I read the following in the Oracle Linux 5.7 release notes:
For the Unbreakable Enterprise Kernel, the default IO scheduler is the 'deadline' scheduler.
For the Red Hat Compatible Kernel, the default IO scheduler is the 'cfq' scheduler.
I read about the various Linux I/O schedulers at http://www.linuxjournal.com/article/6931?page=0,2. Then I found the following the information at http://www.redhat.com/magazine/008jun05/features/schedulers/ which also compares the different schedulers, showing that the "CFQ" scheduler is faster than the "Deadline" scheduler. The "Noop" scheduler seems to be the best option with intelligent I/O controllers. According to the summary, there is no single answer to which I/O scheduler is best.
Q: Are there guidelines to choose which I/O scheduler is the best to use. For instance, I remember that the "noop" scheduler is the best I/O scheduler option for SSD drives. Is there a short explanation why the scheduler was changed from "cfg" to "deadline" in 5.7?
I upgraded form 5.6 to 5.7 using public yum.
/etc/grub.conf shows elevator=noop for vmlinuz-2.6.32-200.13.1.el5uek
Isn't this supposed to be "deadline" according to the release notes?
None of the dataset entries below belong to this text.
(* ===== verification/ProcessInv.v ===== *)
(** * The invariant of the scheduler

    [sched_repr tc qs] relates the task control block of [Process] to the list
    of its run queues, one per level: the tasks that are running, in the order of
    the level's array.  Every operation is shown to act on the queues as the
    scheduler means it to: a task is appended, taken out, or the turn passes on. *)
From Stdlib Require Import ZArith Lia.
From stdpp Require Import base option list numbers.
From S2P Require Import Prelude Process.

Set Default Proof Using "Type".

(** ** One level *)
Record tl_repr (tl : TASKLEVEL) (q : list Z) : Prop := {
  tr_running : tl_running tl = Z.of_nat (length q);
  tr_cap : length (tl_tasks tl) = Z.to_nat OS_MPROCESS_TASKLEVEL_TASKS_MAX;
  tr_tasks : forall k t, q !! k = Some t -> tl_tasks tl !! k = Some (Some t);
  tr_now : 0 <= tl_now tl < Z.max 1 (Z.of_nat (length q))
}.

Lemma tl_repr_length tl q :
  tl_repr tl q -> (length q <= Z.to_nat OS_MPROCESS_TASKLEVEL_TASKS_MAX)%nat.
Proof.
  intros H. destruct q as [|x q] using rev_ind; [simpl; lia|].
  rewrite length_app, <- (tr_cap _ _ H). simpl.
  assert (Hl : (q ++ [x]) !! length q = Some x) by (apply list_lookup_middle; done).
  apply (tr_tasks _ _ H), lookup_lt_Some in Hl. lia.
Qed.

Lemma is_task_spec (t u : Z) : is_task (Some u) t = bool_decide (u = t).
Proof. unfold is_task. repeat case_bool_decide; congruence. Qed.

(** The searches through the first [running] entries. *)
Lemma scan_step {A} (c d : A) tl q k t u :
  tl_repr tl q -> q !! k = Some u ->
  (p ← (tl_tasks tl)$[Z.of_nat k]; if is_task p t then Some c else Some d)
  = Some (if bool_decide (u = t) then c else d).
Proof.
  intros H Hk. rewrite lookupZ_nat, (tr_tasks _ _ H _ _ Hk). simpl. rewrite is_task_spec.
  by case_bool_decide.
Qed.

Lemma find_task_absent tl q t :
  tl_repr tl q -> t ∉ q -> find_task (tl_tasks tl) (tl_running tl) t = Some (Z.of_nat (length q)).
Proof.
  intros H Ht. unfold find_task. rewrite (tr_running _ _ H), Nat2Z.id.
  rewrite (loop_until_all _ (fun i => i) _ 0); [simpl; f_equal; lia|].
  intros i Hi. destruct (lookup_lt_is_Some_2 q (Z.to_nat i)) as [u Hu]; [lia|].
  replace i with (Z.of_nat (Z.to_nat i)) at 1 by lia. rewrite (scan_step _ _ _ _ _ _ _ H Hu).
  rewrite bool_decide_eq_false_2; [done|]. intros ->. by eapply Ht, list_elem_of_lookup_2.
Qed.

Lemma find_task_at tl q1 q2 t :
  tl_repr tl (q1 ++ t :: q2) -> t ∉ q1 ->
  find_task (tl_tasks tl) (tl_running tl) t = Some (Z.of_nat (length q1)).
Proof.
  intros H Ht. unfold find_task. rewrite (tr_running _ _ H), Nat2Z.id.
  rewrite (loop_until_stop _ (fun i => i) _ (length q1) 0 (Break (Z.of_nat (length q1))));
    [done|rewrite length_app; simpl; lia| | |done].
  - intros i Hi. destruct (lookup_lt_is_Some_2 q1 (Z.to_nat i)) as [u Hu]; [lia|].
    replace i with (Z.of_nat (Z.to_nat i)) at 1 by lia.
    rewrite (scan_step _ _ _ (q1 ++ t :: q2) _ _ u H) by (by apply lookup_app_l_Some).
    rewrite bool_decide_eq_false_2; [done|]. intros ->. by eapply Ht, list_elem_of_lookup_2.
  - rewrite Z.add_0_l. rewrite (scan_step _ _ _ _ _ _ t H) by (by apply list_lookup_middle).
    by rewrite bool_decide_eq_true_2.
Qed.

(** The loop that closes the gap left by a removed entry. *)
Lemma shift_loop (a : list (option Z)) (i n : nat) :
  (i <= n)%nat -> (n < length a)%nat ->
  exists a', for_range (Z.of_nat i) (Z.of_nat n) (fun i ts => p ← ts$[i + 1]; ts$[i := p]) a = Some a'
    /\ length a' = length a
    /\ forall k, a' !! k = if decide (i <= k < n)%nat then a !! S k else a !! k.
Proof.
  intros Hin Hn.
  set (I := fun (j : Z) (a' : list (option Z)) => length a' = length a
    /\ forall k, a' !! k = if decide ((i <= k)%nat /\ Z.of_nat k < j) then a !! S k else a !! k).
  destruct (for_range_inv I (Z.of_nat i) (Z.of_nat n)
    (fun i ts => p ← ts$[i + 1]; ts$[i := p]) a) as (a' & E & Hl & Ha).
  - lia.
  - split; [done|]. intros k. by rewrite decide_False by lia.
  - intros j a1 Hj [Hl Ha].
    assert (Hx : a1 !! S (Z.to_nat j) = a !! S (Z.to_nat j)) by (by rewrite Ha, decide_False by lia).
    destruct (lookup_lt_is_Some_2 a (S (Z.to_nat j))) as [x Hxa]; [lia|].
    replace (j + 1) with (Z.of_nat (S (Z.to_nat j))) by lia.
    rewrite lookupZ_nat, Hx, Hxa. simpl. rewrite updateZ_in by lia.
    eexists. split; [done|]. split; [by rewrite length_insert|]. intros k.
    destruct (decide (k = Z.to_nat j)) as [->|Hne].
    + rewrite list_lookup_insert_eq by lia. rewrite decide_True by lia. done.
    + rewrite list_lookup_insert_ne by done. rewrite Ha. repeat case_decide; try done; lia.
  - exists a'. split; [done|]. split; [done|]. intros k. rewrite Ha.
    repeat case_decide; try done; lia.
Qed.

(** Adding to and removing from one level. *)
Lemma tl_repr_add tl q t :
  tl_repr tl q -> (length q < Z.to_nat OS_MPROCESS_TASKLEVEL_TASKS_MAX)%nat ->
  tl_repr (mkTASKLEVEL (tl_running tl + 1) (tl_now tl) (<[length q := Some t]> (tl_tasks tl)))
    (q ++ [t]).
Proof.
  intros H Hl. constructor; simpl.
  - rewrite (tr_running _ _ H), length_app. simpl. lia.
  - rewrite length_insert. apply H.
  - intros k u [Hu|[Hk Hu]]%lookup_app_Some.
    + rewrite list_lookup_insert_ne by (apply lookup_lt_Some in Hu; lia). by apply H.
    + apply list_lookup_singleton_Some in Hu as [Hz ->].
      replace k with (length q) by lia. apply list_lookup_insert_eq. by rewrite (tr_cap _ _ H).
  - rewrite length_app. simpl. pose proof (tr_now _ _ H). lia.
Qed.

(** The turn after the entry [i] of [n] is taken out. *)
Definition now_after (now i n : Z) : Z :=
  let now := if i <? now then now - 1 else now in
  if now >=? n then 0 else now.

Lemma tl_repr_remove tl q1 t q2 a' :
  let q := q1 ++ t :: q2 in
  tl_repr tl q -> length a' = length (tl_tasks tl) ->
  (forall k, a' !! k = if decide (length q1 <= k < length (q1 ++ q2))%nat
                       then tl_tasks tl !! S k else tl_tasks tl !! k) ->
  tl_repr (mkTASKLEVEL (tl_running tl - 1)
             (now_after (tl_now tl) (Z.of_nat (length q1)) (tl_running tl - 1)) a') (q1 ++ q2).
Proof.
  intros q H Hl Ha. pose proof (tr_running _ _ H) as Hr. pose proof (tr_now _ _ H) as Hn.
  unfold q in *. rewrite length_app in Hr, Hn. simpl in Hr, Hn. constructor; simpl.
  - rewrite Hr, length_app. lia.
  - rewrite Hl. apply H.
  - intros k u Hk. pose proof (lookup_lt_Some _ _ _ Hk). rewrite Ha. case_decide as Hd.
    + apply (tr_tasks _ _ H). rewrite lookup_app_r in Hk |- * by lia.
      replace (S k - length q1)%nat with (S (k - length q1)) by lia. done.
    + apply (tr_tasks _ _ H). rewrite lookup_app_l in Hk |- * by lia. done.
  - unfold now_after. rewrite Hr, length_app.
    destruct (Z.ltb_spec (Z.of_nat (length q1)) (tl_now tl));
      match goal with |- context [?x >=? ?y] => rewrite (Z.geb_leb x y); destruct (Z.leb_spec y x) end;
      lia.
Qed.

(** Whose turn it is does not change when another task is taken out. *)
Lemma now_after_current (q1 q2 : list Z) t now c :
  t ∉ q1 ++ q2 -> (q1 ++ t :: q2) !! Z.to_nat now = Some c -> c <> t -> 0 <= now ->
  (q1 ++ q2) !! Z.to_nat (now_after now (Z.of_nat (length q1)) (Z.of_nat (length (q1 ++ q2))))
  = Some c.
Proof.
  intros Ht Hc Hne H0. unfold now_after.
  assert (Hlt : (Z.to_nat now < length (q1 ++ t :: q2))%nat) by (by eapply lookup_lt_Some).
  rewrite length_app in Hlt |- *. simpl in Hlt.
  destruct (Z.ltb_spec (Z.of_nat (length q1)) now) as [Hl|Hl].
  - rewrite Z.geb_leb. destruct (Z.leb_spec (Z.of_nat (length q1 + length q2)) (now - 1)); [lia|].
    rewrite lookup_app_r in Hc by lia. rewrite lookup_app_r by lia.
    replace (Z.to_nat now - length q1)%nat with (S (Z.to_nat (now - 1) - length q1)) in Hc by lia.
    done.
  - assert (Z.to_nat now <> length q1).
    { intros E. rewrite E, list_lookup_middle in Hc by done. congruence. }
    rewrite Z.geb_leb. destruct (Z.leb_spec (Z.of_nat (length q1 + length q2)) now); [lia|].
    rewrite lookup_app_l in Hc by lia. by rewrite lookup_app_l by lia.
Qed.

(** ** The task control block *)
Record sched_core (tc : TASKCTL) (qs : list (list Z)) : Prop := {
  sc_levels : Forall2 tl_repr (tc_level tc) qs;
  sc_nlevels : length qs = Z.to_nat OS_MPROCESS_TASKLEVELS_MAX;
  sc_ntasks : length (tasks0 tc) = Z.to_nat OS_MPROCESS_TASK_MAX;
  sc_queued : forall l q t, qs !! l = Some q -> t ∈ q ->
    exists task, (tasks0 tc)$[t] = Some task /\ t_flags task = MPROCESS_FLAGS_RUNNING
      /\ t_level task = Z.of_nat l;
  sc_running : forall t task, (tasks0 tc)$[t] = Some task ->
    t_flags task = MPROCESS_FLAGS_RUNNING ->
    exists q, qs !! Z.to_nat (t_level task) = Some q /\ t ∈ q;
  sc_nodup : forall l q, qs !! l = Some q -> NoDup q;
  sc_level : forall t task, (tasks0 tc)$[t] = Some task ->
    0 <= t_level task < OS_MPROCESS_TASKLEVELS_MAX;
  sc_now_lv : 0 <= now_lv tc < OS_MPROCESS_TASKLEVELS_MAX
}.

(** [l] is the highest level (0 is the highest) with a task to run, or the last
    level when there is none. *)
Definition top_level (qs : list (list Z)) (l : Z) : Prop :=
  (forall k, (k < Z.to_nat l)%nat -> qs !! k = Some [])
  /\ exists q, qs !! Z.to_nat l = Some q /\ (q <> [] \/ l = OS_MPROCESS_TASKLEVELS_MAX - 1).

(** The current level is the right one unless a change is pending. *)
Definition sched_repr (tc : TASKCTL) (qs : list (list Z)) : Prop :=
  sched_core tc qs /\ (lv_change tc = false -> top_level qs (now_lv tc)).

Lemma upd_task_eq tc t task f :
  (tasks0 tc)$[t] = Some task ->
  upd_task tc t f = Some (mkTASKCTL (now_lv tc) (lv_change tc) (tc_level tc)
                            (<[Z.to_nat t := f task]> (tasks0 tc))).
Proof.
  intros H. unfold upd_task. rewrite H. simpl. by rewrite updateZ_in by (by eapply lookupZ_lt).
Qed.

Lemma lookup_upd_task (l : list TASK) t task task' u :
  l$[t] = Some task ->
  (<[Z.to_nat t := task']> l)$[u] = if decide (t = u) then Some task' else l$[u].
Proof. intros H. apply lookupZ_insert. by eapply lookupZ_lt. Qed.

Section levels.
Context (tc : TASKCTL) (qs : list (list Z)) (Hc : sched_core tc qs).

Lemma queue_of l : 0 <= l < OS_MPROCESS_TASKLEVELS_MAX -> exists q, qs !! Z.to_nat l = Some q.
Proof using Hc.
  intros Hl. apply lookup_lt_is_Some_2. rewrite (sc_nlevels _ _ Hc). lia.
Qed.

Lemma level_of l q :
  qs !! Z.to_nat l = Some q -> 0 <= l -> exists tl, (tc_level tc)$[l] = Some tl /\ tl_repr tl q.
Proof using Hc.
  intros Hq H0. destruct (Forall2_lookup_r _ _ _ _ _ (sc_levels _ _ Hc) Hq) as (tl & Htl & R).
  exists tl. split; [|done]. by apply lookupZ_Some.
Qed.

Lemma put_level_eq l q tl :
  qs !! Z.to_nat l = Some q -> 0 <= l ->
  put_level tc l tl = Some (mkTASKCTL (now_lv tc) (lv_change tc)
                              (<[Z.to_nat l := tl]> (tc_level tc)) (tasks0 tc)).
Proof using Hc.
  intros Hq H0. unfold put_level. rewrite updateZ_in; [done|]. split; [done|].
  rewrite (Forall2_length (sc_levels _ _ Hc)). apply lookup_lt_Some in Hq. lia.
Qed.

(** Tasks of different levels are different. *)
Lemma queued_level l q t task :
  qs !! l = Some q -> t ∈ q -> (tasks0 tc)$[t] = Some task ->
  t_flags task = MPROCESS_FLAGS_RUNNING /\ t_level task = Z.of_nat l.
Proof using Hc.
  intros Hq Ht E. destruct (sc_queued _ _ Hc _ _ _ Hq Ht) as (task' & E' & ? & ?).
  rewrite E in E'. by injection E' as <-.
Qed.

(** Changing what is neither the flags nor the level of a task. *)
Lemma core_set_task t task task' :
  (tasks0 tc)$[t] = Some task -> t_flags task' = t_flags task ->
  t_level task' = t_level task ->
  sched_core (mkTASKCTL (now_lv tc) (lv_change tc) (tc_level tc)
                (<[Z.to_nat t := task']> (tasks0 tc))) qs.
Proof using Hc.
  intros E Hf Hl. constructor; simpl; try apply Hc.
  - rewrite length_insert. apply Hc.
  - intros l q u Hq Hu. rewrite (lookup_upd_task _ _ task) by done.
    destruct (sc_queued _ _ Hc _ _ _ Hq Hu) as (task1 & E1 & F1 & L1).
    case_decide as Hd; [|by exists task1]. subst u. rewrite E in E1. injection E1 as ->.
    exists task'. by rewrite Hf, Hl.
  - intros u tu. rewrite (lookup_upd_task _ _ task) by done. case_decide as Hd; [|by apply Hc].
    intros [= <-] Hr. subst u. rewrite Hl. apply (sc_running _ _ Hc _ _ E). by rewrite <- Hf.
  - intros u tu. rewrite (lookup_upd_task _ _ task) by done. case_decide; [|by apply Hc].
    intros [= <-]. rewrite Hl. by eapply (sc_level _ _ Hc).
Qed.

(** Changing the level of a task that is not running, or allocating it. *)
Lemma core_idle_task t task task' :
  (tasks0 tc)$[t] = Some task -> t_flags task <> MPROCESS_FLAGS_RUNNING ->
  t_flags task' <> MPROCESS_FLAGS_RUNNING -> 0 <= t_level task' < OS_MPROCESS_TASKLEVELS_MAX ->
  sched_core (mkTASKCTL (now_lv tc) (lv_change tc) (tc_level tc)
                (<[Z.to_nat t := task']> (tasks0 tc))) qs.
Proof using Hc.
  intros E Hf Hf' Hl. constructor; simpl; try apply Hc.
  - rewrite length_insert. apply Hc.
  - intros l q u Hq Hu. rewrite (lookup_upd_task _ _ task) by done.
    case_decide as Hd; [|by eapply (sc_queued _ _ Hc)]. subst u.
    destruct (queued_level _ _ _ _ Hq Hu E). done.
  - intros u tu. rewrite (lookup_upd_task _ _ task) by done. case_decide; [|by apply Hc].
    by intros [= <-].
  - intros u tu. rewrite (lookup_upd_task _ _ task) by done. case_decide; [|by apply Hc].
    by intros [= <-].
Qed.
End levels.

(** ** Operations on the queues *)
Lemma Forall2_insert_r (ls : list TASKLEVEL) (qs : list (list Z)) l tl q :
  Forall2 tl_repr ls qs -> tl_repr tl q -> Forall2 tl_repr (<[l := tl]> ls) (<[l := q]> qs).
Proof. intros. by apply Forall2_insert. Qed.

Lemma lookup_insert_queue (qs : list (list Z)) l k q q' :
  <[l := q]> qs !! k = Some q' ->
  (k = l /\ q' = q) \/ (k <> l /\ qs !! k = Some q').
Proof. intros [[-> [-> _]]|[? ?]]%list_lookup_insert_Some; auto. Qed.
(** No task of the current level starves: each of its running tasks becomes
    the current one within as many switches as the level has running tasks. *)
Theorem autoswitch_fair tc qs q t :
  sched_repr tc qs -> lv_change tc = false -> qs !! Z.to_nat (now_lv tc) = Some q -> t ∈ q ->
  exists n tc', (n < length q)%nat /\ switches n tc = Some tc'
    /\ mprocess_task_get_current tc' = Some (Some t).
Proof.
  intros [Hc _] Elc Eq Hin. assert (Hne : q <> []) by (intros ->; by apply elem_of_nil in Hin).
  pose proof (sc_now_lv _ _ Hc) as Hn. destruct (level_of _ _ Hc _ _ Eq) as (tl & Etl & R); [lia|].
  apply lookupZ_Some in Etl as [_ Etl]. pose proof (tr_now _ _ R).
  destruct (round_reaches q (tl_now tl) t Hin) as (n & Hlt & Hq).
  { destruct q; [done|]. simpl length in *. lia. }
  destruct (switches_spec n tc qs tl q Hc Elc Etl Eq Hne)
    as (tc' & c & Es & Hc' & _ & _ & _ & Hcur & Hqc).
  exists n, tc'. split_and!; try done. rewrite Hq in Hqc. injection Hqc as <-.
  by apply (get_current_spec _ qs).
Qed.

(** A pending change of level is carried out by the next switch: when some
    task is running, [mprocess_task_autoswitch] goes to a running task of the
    highest level that has one. *)
Theorem autoswitch_priority tc qs tl q :
  sched_repr tc qs -> lv_change tc = true ->
  tc_level tc !! Z.to_nat (now_lv tc) = Some tl -> qs !! Z.to_nat (now_lv tc) = Some q -> q <> [] ->
  exists tc' c d taskd qd, autoswitch_next tc = Some (tc', Some c, Some d)
    /\ sched_repr tc' qs /\ top_level qs (now_lv tc') /\ lv_change tc' = false
    /\ qs !! Z.to_nat (now_lv tc') = Some qd /\ d ∈ qd
    /\ (tasks0 tc')$[d] = Some taskd /\ t_flags taskd = MPROCESS_FLAGS_RUNNING.
Proof.
  intros [Hc _] Elc Etl Eq Hne.
  destruct (autoswitch_next_spec tc qs Hc tl q Etl Eq Hne) as (l & c & Hl & Hcur & Htop & Hc' & Ha).
  rewrite Elc in Htop. match type of Hc' with sched_core ?x _ => set (tc' := x) in * end.
  destruct (top_level_nonempty _ _ _ _ Htop Eq Hne) as (qd & Hqd & Hned).
  { by eapply lookup_lt_Some. } { apply Hc. } { lia. }
  destruct (current_exists tc' qs qd Hc' Hqd Hned) as (d & Hd).
  destruct (current_queued _ _ _ Hd) as (qd' & Hqd' & Hin).
  destruct (sc_queued _ _ Hc' _ _ _ Hqd' Hin) as (taskd & Etd & Hf & _).
  exists tc', c, d, taskd, qd'. split_and!; try done. by apply Ha.
Qed.

(** [mprocess_task_alloc] hands out the first free task, marked as allocated,
    with priority 2 and cleared registers, and keeps the control block
    consistent; with no free task it returns NULL and changes nothing. *)
Theorem task_alloc_correct tc qs :
  sched_repr tc qs ->
  (exists t task tc', (tasks0 tc)$[t] = Some task /\ t_flags task = MPROCESS_FLAGS_FREE
     /\ (forall u tu, u < t -> (tasks0 tc)$[u] = Some tu -> t_flags tu <> MPROCESS_FLAGS_FREE)
     /\ mprocess_task_alloc tc = Some (Some t, tc') /\ sched_repr tc' qs
     /\ tasks0 tc' = <[Z.to_nat t := alloc_task task]> (tasks0 tc))
  \/ ((forall t task, (tasks0 tc)$[t] = Some task -> t_flags task <> MPROCESS_FLAGS_FREE)
      /\ mprocess_task_alloc tc = Some (None, tc)).
Proof.
  intros [Hc Ht]. destruct (task_alloc_spec tc qs Hc) as [(t & task & Et & Hf & Hlow & E)|H]; [left|by right].
  eexists t, task, _. split_and!; try done. split; [|exact Ht].
  apply (core_idle_task _ _ Hc t task); try done.
  - by rewrite Hf.
  - simpl. by apply (sc_level _ _ Hc t).
Qed.

(** ** A concrete scheduler: tasks 0 and 1 on level 0, task 2 on level 9 *)
Definition spawn (tc : TASKCTL) (level priority : Z) : option TASKCTL :=
  '(t, tc) ← mprocess_task_alloc tc; mprocess_task_run tc t level priority.

Definition demo_tc : TASKCTL :=
  default taskctl_init
    (tc ← spawn taskctl_init 0 2; tc ← spawn tc 0 3; tc ← spawn tc 9 1;
     __mprocess_task_update_currentlv tc).

Definition demo_qs : list (list Z) := [0; 1] :: replicate 8 [] ++ [[2]].
Definition demo_task (t : Z) : TASK := default (task_init 0) ((tasks0 demo_tc)$[t]).
Definition demo_level : TASKLEVEL := default (mkTASKLEVEL 0 0 []) (tc_level demo_tc !! 0%nat).

Lemma demo_sched : sched_repr demo_tc demo_qs.
Proof.
  split; [apply sched_check_sound; vm_compute; reflexivity|].
  intros _. split; [intros k Hk; vm_compute in Hk; lia|].
  exists [0; 1]. split; [vm_compute; reflexivity|left; discriminate].
Qed.

Lemma demo_current : current demo_tc demo_qs 0.
Proof. exists demo_level, [0; 1]. split_and!; vm_compute; reflexivity. Qed.

Lemma task_run_correct_witness :
  exists tc, mprocess_task_run demo_tc (Some 1) 5 0 = Some tc /\ lv_change tc = true.
Proof.
  destruct (task_run_correct demo_tc demo_qs 1 (demo_task 1) 5 0 demo_sched)
    as (tc & E & _ & L & _); [vm_compute; reflexivity|concrete| |exists tc; split; [exact E|exact L]].
  intros q Hq. vm_compute in Hq. injection Hq as <-. vm_compute. lia.
Defined.

Lemma task_sleep_other_witness :
  exists tc, mprocess_task_sleep demo_tc (Some 1) = Some (tc, None).
Proof.
  destruct (task_sleep_other demo_tc demo_qs 1 0 (demo_task 1) demo_sched) as (tc & E & _);
    [vm_compute; reflexivity|vm_compute; reflexivity|exact demo_current|discriminate|].
  exists tc. exact E.
Defined.

Lemma task_sleep_current_witness :
  exists tc d taskd, mprocess_task_sleep demo_tc (Some 0) = Some (tc, Some (t_gdtSegmentSelector taskd))
    /\ (tasks0 tc)$[d] = Some taskd /\ d <> 0.
Proof.
  destruct (task_sleep_current demo_tc demo_qs 0 (demo_task 0) demo_sched)
    as (tc & d & taskd & E & _ & _ & _ & Ed & Hd);
    [vm_compute; reflexivity|vm_compute; reflexivity|exact demo_current| |].
  - exists 0%nat, [1]. split; [vm_compute; reflexivity|discriminate].
  - exists tc, d, taskd. split; [exact E|]. split; [exact Ed|exact Hd].
Defined.

Lemma autoswitch_round_robin_witness :
  exists tc c, switches 5 demo_tc = Some tc /\ mprocess_task_get_current tc = Some (Some c)
    /\ [0; 1] !! 1%nat = Some c.
Proof.
  destruct (autoswitch_round_robin 5 demo_tc demo_qs demo_level [0; 1] demo_sched)
    as (tc & c & E & _ & G & Q); [vm_compute; reflexivity..|discriminate|].
  exists tc, c. split; [exact E|]. split; [exact G|exact Q].
Defined.

Lemma autoswitch_fair_witness :
  exists n tc, (n < 2)%nat /\ switches n demo_tc = Some tc
    /\ mprocess_task_get_current tc = Some (Some 1).
Proof.
  apply (autoswitch_fair demo_tc demo_qs [0; 1] 1 demo_sched); [vm_compute; reflexivity..|].
  by apply list_elem_of_lookup_2 with 1%nat.
Defined.

(** The same with task 2 woken on level 0 while task 0 is the current one. *)
Definition demo_pending : TASKCTL := default taskctl_init (mprocess_task_run demo_tc (Some 2) 3 0).
Definition demo_pending_qs : list (list Z) := [0; 1] :: [] :: [] :: [2] :: replicate 6 [].

Lemma autoswitch_priority_witness :
  exists tc c d, autoswitch_next demo_pending = Some (tc, Some c, Some d).
Proof.
  destruct (autoswitch_priority demo_pending demo_pending_qs demo_level [0; 1])
    as (tc & c & d & _ & _ & E & _); [|vm_compute; reflexivity..|discriminate|].
  - split; [apply sched_check_sound; vm_compute; reflexivity|]. intros E. vm_compute in E. discriminate E.
  - exists tc, c, d. exact E.
Defined.

Lemma task_alloc_correct_witness :
  exists t tc, mprocess_task_alloc demo_tc = Some (Some t, tc).
Proof.
  destruct (task_alloc_correct demo_tc demo_qs demo_sched)
    as [(t & task & tc & _ & _ & _ & E & _)|[H _]].
  - exists t, tc. exact E.
  - destruct (H 3 (demo_task 3)); vm_compute; reflexivity.
Defined.

(** The turn of a level can be left past its end: when the only task of the
    current level is moved to another level, the next switch increments [now] of
    the empty level to 1; once a task is put on that level again, the current
    task is read from an entry beyond the running ones, which is NULL. *)
Theorem stale_turn :
  exists tc1 tc2 tc3,
    (tc ← spawn taskctl_init 0 2; tc ← spawn tc 9 1; __mprocess_task_update_currentlv tc) = Some tc1
    /\ (tc ← mprocess_task_run tc1 (Some 0) 5 0; autoswitch_next tc) = Some (tc2, Some 0, Some 0)
    /\ mprocess_task_run tc2 (Some 0) 0 0 = Some tc3
    /\ (tl_running <$> (tc_level tc3)$[0]) = Some 1
    /\ exists tc4 c, autoswitch_next tc3 = Some (tc4, c, None).
Proof.
  eexists _, _, _. split; [vm_compute; reflexivity|]. split; [vm_compute; reflexivity|].
  split; [vm_compute; reflexivity|]. split; [vm_compute; reflexivity|].
  eexists _, _. vm_compute. reflexivity.
Qed.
Btw, I'm using Virtualbox. Maybe the installation of the guest additions put in the "noop" and the update took it over?
Edited by: Dude on Aug 5, 2011 5:03 AM
The NOOP scheduler is good for storage subsystems that have their own I/O scheduling, such as SAN's or SSD's.
The CFQ scheduler is good for most workloads but not for most Enterprise environments. The DEADLINE scheduler ensures that all I/O completes in a timely manner; under CFQ a process with heavy I/O needs could find itself being penalized by being given longer, but less frequent, access to the CPU. So, with CFQ, your process may run more bursty and place heavy I/O loads followed by periods of waiting. The DEADLINE scheduler gives each I/O operation a time by which is must complete, almost as a real-time like operation, and thus tends to level out I/O loads.
Ok, I think this is a very good summary. From what I understand, the purpose of the I/O scheduler is to group nearby I/O request based on their block addressing to avoid unnecessary disk seeking and improve performance. Linux apparently uses all free RAM to buffer the file system. I wonder how it influences the I/O scheduler. Different schedulers follow different strategies, but this is nothing new. Why was the default scheduler changed just now and not in earlier releases, and what set scheduler in my system to "noop"?
Edited by: Dude on Aug 5, 2011 5:19 PM
The I/O scheduler was changed for UEK only, not for the 2.6.18 kernel, mainly because testing showed an improvement in Oracle database performance.
I'm not sure why your grub.conf has elevator=noop on the command line, I haven't seen that on any of the OL5 installs I've come across. You may be right that the VirtualBox guest additions added this, and it should be pretty easy to confirm this. Just uninstall them, remove the elevator=noop option, and reinstall them. It makes sense to me that the I/O scheduler is set to noop in a virtual machine, because the vm has no idea about the actual physical layout of the storage, so it's better to send the I/O requests to the host without any reordering. The host will use its own I/O scheduler to schedule virtual disk I/O's from all running vm's and its own I/O requests. Which points out a dilemma: no matter what the best I/O scheduler would be for a workload in a vm, all vm's will have to rely on the host to do the scheduling, so it will be a compromise. Improvements made in this area in UEK are probably lost when running it in a vm.
Thanks for the replies. I checked the installations of the VirtualBox Guest Additions and Oracle UEK kernel and none of them added the elevator boot parameter. Actually, I vaguely remember now that I put it in myself though I must have forgotten to add an appropriate comment line.
We use DEADLINE on the grub menu but have scripts in place to have the OS disks on CFQ and NOOP for the Fusion-IO PCIe SSDs at boot time.
Our SAN is an aging cache centric HP XP12000 (rebadged Hitachi HDS USP)
Other SAN disks include EVA8400, EVA 8000 and NotApp FAS 3170's --- all are DEADLINE scheduler per Red Hat Oracle on RHEL Best practices. We really have not compared the differences in performance.
We are one brave segment of a large Telco that had just completed a UNIX-away effort to move critical TB sized Databases to RHEL 5.X. It was successful but what a journey it was. All our DBs have HugePages Enabled and our DBAs now seem to be HumeMem literate. Our only recent issue was with dropping ASMLib as the middleman between ASM and the Storage Layer. We now use natively multipathed devices under ASM -- and are surprised by the glaring rise in "System Load" -- but so far the Databases appear to be unaffected - performance remained the same.